Others have chronicled the complicated history of CFS at the CDC. Dr. Reeves was the whistle blower who revealed misappropriation of funds allocated for CFS research in 1996-1998. His revelations resulted in an investigation by the Inspector General and the return of $12.9 million to the program between 1999 and 2004. The investigation also led to Congressional oversight of the program during that time period.

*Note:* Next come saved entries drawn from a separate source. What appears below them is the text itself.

(** * The rest_cherrypy gateway of salt-api: request pipeline and streams

    A shallow embedding of [saltapi/netapi/rest_cherrypy/app.py]: the
    content negotiator ([hypermedia_handler]), the body decoder
    ([hypermedia_in], the processors, [lowdata_fmt]), the lowstate executor
    ([LowDataAdapter.exec_lowstate]) and the resources built on it, the
    login resource and the two event streams.

    Python values are an inductive type, dictionaries are finite maps with
    string keys, exceptions are values of an error monad, and what the
    module reads from and writes to [cherrypy.request], [cherrypy.response]
    and [cherrypy.session] is one record threaded through a state monad.
    The collaborators the module calls but does not define (the execution
    engine, the eauth backend, the serializers, the event bus) are the
    fields of a type class. *)

From Stdlib Require Import ZArith QArith Ascii String.
From stdpp Require Import gmap strings list fin_maps pretty.

#[local] Set Warnings "-register-all".
#[local] Open Scope Z_scope.
#[local] Open Scope string_scope.
#[local] Open Scope list_scope.

(** ** Python values *)

Inductive PyVal :=
| PyNone
| PyBool (b : bool)
| PyInt (n : Z)
| PyFloat (q : Q)
| PyStr (s : string)
| PyList (l : list PyVal)
| PyDict (d : gmap string PyVal).

(** Floats are idealised as rationals: the arithmetic of the module on them
    is one subtraction and one division. *)

(** The exceptions the module raises, catches or lets through.
    [HTTPError], [HTTPRedirect] and [InternalRedirect] derive from
    [cherrypy.CherryPyException]; all of them derive from [Exception]. *)
Inductive PyExc :=
| HTTPError (status : Z) (message : string)
| HTTPRedirect (url : string)
| InternalRedirect (path : string)
| EauthAuthenticationError (detail : string)
| AttributeError (detail : string)
| KeyError (key : string)
| IndexError (detail : string)
| TypeError (detail : string)
| ValueError (detail : string)
| ZeroDivisionError (detail : string)
| UnicodeDecodeError (detail : string)
| SaltException (detail : string).

Definition is_CherryPyException (e : PyExc) : bool :=
  match e with
  | HTTPError _ _ | HTTPRedirect _ | InternalRedirect _ => true
  | _ => false
  end.

(** What [except ValueError] catches: [UnicodeDecodeError] is a subclass
    of [ValueError]. *)
Definition is_ValueError (e : PyExc) : bool :=
  match e with
  | ValueError _ | UnicodeDecodeError _ => true
  | _ => false
  end.

Definition is_EauthAuthenticationError (e : PyExc) : bool :=
  match e with
  | EauthAuthenticationError _ => true
  | _ => false
  end.

(** A computation returns a value or raises. *)
Inductive Res (A : Type) :=
| Ok (a : A)
| Raise (e : PyExc).
Arguments Ok {A} a.
Arguments Raise {A} e.

Definition res_bind {A B} (r : Res A) (k : A -> Res B) : Res B :=
  match r with
  | Ok a => k a
  | Raise e => Raise e
  end.

(** ** The operators of Python the module uses *)

Definition isinstance_list (v : PyVal) : bool :=
  match v with
  | PyList _ => true
  | _ => false
  end.

(** [bool(v)], the test of [if v:]. *)
Definition py_truthy (v : PyVal) : bool :=
  match v with
  | PyNone => false
  | PyBool b => b
  | PyInt n => negb (Z.eqb n 0)
  | PyFloat q => negb (Qeq_bool q 0)
  | PyStr s => negb (String.eqb s "")
  | PyList l => negb (Nat.eqb (length l) 0)
  | PyDict d => negb (Nat.eqb (size d) 0)
  end.

Definition is_substring (needle hay : string) : bool :=
  match String.index 0 needle hay with
  | Some _ => true
  | None => false
  end.

Definition is_str_eq (k : string) (v : PyVal) : bool :=
  match v with
  | PyStr s => String.eqb s k
  | _ => false
  end.

(** [k in v] for a string [k]: key membership on a dict, element membership
    on a list, substring on a string, [TypeError] on the rest. *)
Definition py_contains (k : string) (v : PyVal) : Res bool :=
  match v with
  | PyDict d => Ok (bool_decide (is_Some (d !! k)))
  | PyList l => Ok (existsb (is_str_eq k) l)
  | PyStr s => Ok (is_substring k s)
  | _ => Raise (TypeError "argument is not iterable")
  end.

(** [v[k]] for a string [k]. *)
Definition py_getitem (v : PyVal) (k : string) : Res PyVal :=
  match v with
  | PyDict d =>
      match d !! k with
      | Some x => Ok x
      | None => Raise (KeyError k)
      end
  | PyList _ => Raise (TypeError "list indices must be integers")
  | PyStr _ => Raise (TypeError "string indices must be integers")
  | _ => Raise (TypeError "object has no attribute __getitem__")
  end.

(** [v[k] = x] for a string [k]; the dict is updated in place, which the
    model renders by returning the updated dict. *)
Definition py_setitem (v : PyVal) (k : string) (x : PyVal) : Res PyVal :=
  match v with
  | PyDict d => Ok (PyDict (<[k := x]> d))
  | PyList _ => Raise (TypeError "list indices must be integers")
  | _ => Raise (TypeError "object does not support item assignment")
  end.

But after that oversight ended, the CDC’s CFS program increasingly shifted its focus to more psychosocial theories of the illness. In 2005, the “empiric definition” was published, a definition that has been shown to misdiagnose people with primary depression as having CFS. By 2008, the CFIDS Association (at the time a contractor to CDC) published results (pdf) of its own inquiry into the financial irregularities of the CFS research program. In the spring of 2009, the public had an opportunity to offer comment on CDC’s draft strategic plan for the CFS program. In my comments at that meeting (pdf), I said, “If CDC fails to address the systemic problems within the CFS program, if corrective measures are not undertaken to address the wasteful spending and lack of accountability, then any five-year strategic plan will not be worth the paper it is printed on. Moreover, the opportunity costs of allowing these conditions to continue are incalculable.” This strategic plan was mothballed at the end of 2011 with no explanation and no word on whether or when a new one will be drafted.

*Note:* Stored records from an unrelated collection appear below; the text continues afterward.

(** * Repeatability pipeline ([validate.py]) and PPDB metric adapter
      ([ppdbMetricTask.py]): a shallow embedding and its properties.

    The Python sources are embedded as Rocq functions.  Exceptions are an
    explicit result type, calls to external collaborators (butler, matcher,
    checks, plots, metric hooks) are recorded in a call log, and IEEE
    binary64 values are the executable [spec_float] of the Standard
    Library. *)

From Stdlib Require Import ZArith List Bool String Lia.
From Stdlib Require Import Floats.SpecFloat.
From stdpp Require Import base option list gmap strings.

Open Scope string_scope.
Open Scope Z_scope.
Open Scope list_scope.

(** ** Python runtime: exceptions and the call log *)

Module Py.

(** The exceptions the two modules can see.  [Foreign] stands for anything
    raised inside an external collaborator (butler I/O errors,
    MetricComputationError, ...). *)
Inductive exception : Type :=
| IndexError
| KeyError (key : string)
| ValueError
| TypeError
| Foreign (what : string).

Inductive exc (A : Type) : Type :=
| Ok (a : A)
| Raise (e : exception).

Arguments Ok {A} a.
Arguments Raise {A} e.

#[global] Instance exc_ret : MRet exc := fun A a => Ok a.

#[global] Instance exc_bind : MBind exc :=
  fun A B k m => match m with Ok a => k a | Raise e => Raise e end.

Definition is_ok {A} (r : exc A) : bool :=
  match r with Ok _ => true | Raise _ => false end.

(** A computation that calls collaborators: the calls made so far, in
    order, and the outcome.  After a [Raise] nothing more is logged. *)
Definition Eff (E A : Type) : Type := (list E * exc A)%type.

#[global] Instance Eff_ret {E} : MRet (Eff E) := fun A a => ([], Ok a).

#[global] Instance Eff_bind {E} : MBind (Eff E) :=
  fun A B k m =>
    match m with
    | (l1, Ok a) => let '(l2, r) := k a in (l1 ++ l2, r)
    | (l1, Raise e) => (l1, Raise e)
    end.

(** One call to a collaborator: log it, then continue with its outcome. *)
Definition call {E A} (ev : E) (outcome : exc A) : Eff E A := ([ev], outcome).

(** A step that cannot be observed from outside (pure Python code). *)
Definition lift {E A} (r : exc A) : Eff E A := ([], r).

Definition calls {E A} (m : Eff E A) : list E := fst m.
Definition outcome {E A} (m : Eff E A) : exc A := snd m.

(** [for x in xs: st = body(st, x)] *)
Fixpoint for_each {E S X} (body : S -> X -> Eff E S) (xs : list X) (st : S)
  : Eff E S :=
  match xs with
  | [] => mret st
  | x :: rest => st' ← body st x; for_each body rest st'
  end.

(** [d[k]] on a dict with string keys. *)
Definition getitem {V} (d : gmap string V) (k : string) : exc V :=
  match d !! k with
  | Some v => Ok v
  | None => Raise (KeyError k)
  end.

(** [xs[0]] on a list. *)
Definition first_item {X} (xs : list X) : exc X :=
  match xs with
  | x :: _ => Ok x
  | [] => Raise IndexError
  end.

End Py.

Export Py.

(** ** IEEE binary64 *)

Module F64.

Definition float64 : Type := spec_float.

Definition prec : Z := 53.
Definition emax : Z := 1024.

(** The double nearest to [m * 2^e]. *)
Definition of_Z_exp (m e : Z) : float64 := binary_normalize prec emax m e false.
Definition of_Z (m : Z) : float64 := of_Z_exp m 0.

Definition mul : float64 -> float64 -> float64 := SFmul prec emax.
Definition add : float64 -> float64 -> float64 := SFadd prec emax.
Definition div : float64 -> float64 -> float64 := SFdiv prec emax.
Definition leb : float64 -> float64 -> bool := SFleb.
Definition ltb : float64 -> float64 -> bool := SFltb.

Definition nan : float64 := S754_nan.

Definition isnan (x : float64) : bool :=
  match x with S754_nan => true | _ => false end.

(** [numpy.isfinite]: neither an infinity nor NaN. *)
Definition isfinite (x : float64) : bool :=
  match x with
  | S754_nan | S754_infinity _ => false
  | S754_zero _ | S754_finite _ _ _ => true
  end.

End F64.

Export F64.

(** ** validate.py *)

Module Validate.

(** *** Data model *)

(** One row of a source catalog, restricted to the schema fields that
    [validate.py] reads or writes. *)
Record SourceRecord : Type := {
  src_id : Z;
  coord_ra : float64;
  coord_dec : float64;
  base_PixelFlags_flag_saturated : bool;
  base_PixelFlags_flag_cr : bool;
  base_PixelFlags_flag_bad : bool;
  base_PixelFlags_flag_edge : bool;
  base_ClassificationExtendedness_value : float64;
  base_PsfFlux_flux : float64;
  base_PsfFlux_fluxSigma : float64;
  base_PsfFlux_mag : float64;
  base_PsfFlux_magerr : float64
}.

Definition Catalog : Type := list SourceRecord.

(** A key is the accessor of a column; [cat.get(key)] is the column. *)
Definition get {T} (key : SourceRecord -> T) (cat : Catalog) : list T :=
  map key cat.

(** One matched object: the synthetic object identifier and its member
    detections, in catalog order. *)
Record Group : Type := {
  object : Z;
  members : Catalog
}.

(** [afw.table.GroupView]: the groups in identifier order. *)
Definition GroupView : Type := list Group.

(** [GroupView.where(predicate)]: the predicate is evaluated on every
    group's catalog in order (an exception in it escapes), then the groups
    whose mask entry is set are kept as they are. *)
Fixpoint where_ (predicate : Catalog -> exc bool) (gv : GroupView)
  : exc GroupView :=
  match gv with
  | [] => Ok []
  | g :: rest =>
      keep ← predicate (members g);
      kept ← where_ predicate rest;
      Ok (if keep : bool then g :: kept else kept)
  end.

After the Lombardi et al. paper was published in Science in October 2009, Dr. Reeves told the New York Times that he did not expect the findings to be validated. To advocates, CFSAC members and others, this was a prejudiced statement, reflecting Dr. Reeves’ apparent bias is favor of psychosocial explanations for CFS. With no explanation and little fanfare, Dr. Reeves was removed from his post as head of the CFS program in early 2010.

I met Dr. Reeves in November 2006. In preparation for the launch of CDC’s public education campaign on CFS, I was asked to participate in a series of interviews with Dr. Suzanne Vernon, then a CDC scientist (now Scientific Director of the CFIDS Association). Dr. Vernon and I received several hours of media training, and Dr. Reeves attended the session. I did not have much opportunity to speak with him, but he left me with a sharp impression of his strong personality and confidence in his views.

Dr. Reeves was a lightning rod for criticism of the CFS program at CDC. But his transfer out of the program did not change everything. Progress has been slow in coming, if it is coming at all. Dr. Reeves left a large legacy behind him, and much of it was negative. But it would be an oversimplification, and a strategic mistake, to blame all the problems of the CDC program on one man. And in the end, he was a man and not a caricature. He has often been viewed as disdainful of the suffering of people with CFS; we should not make the same mistake and be disdainful of the pain his family and friends must feel at his passing.

Update August 9, 2012 – The New York Times published an article about Dr. Reeves on August 8, 2012, and notes the cause of death is unknown.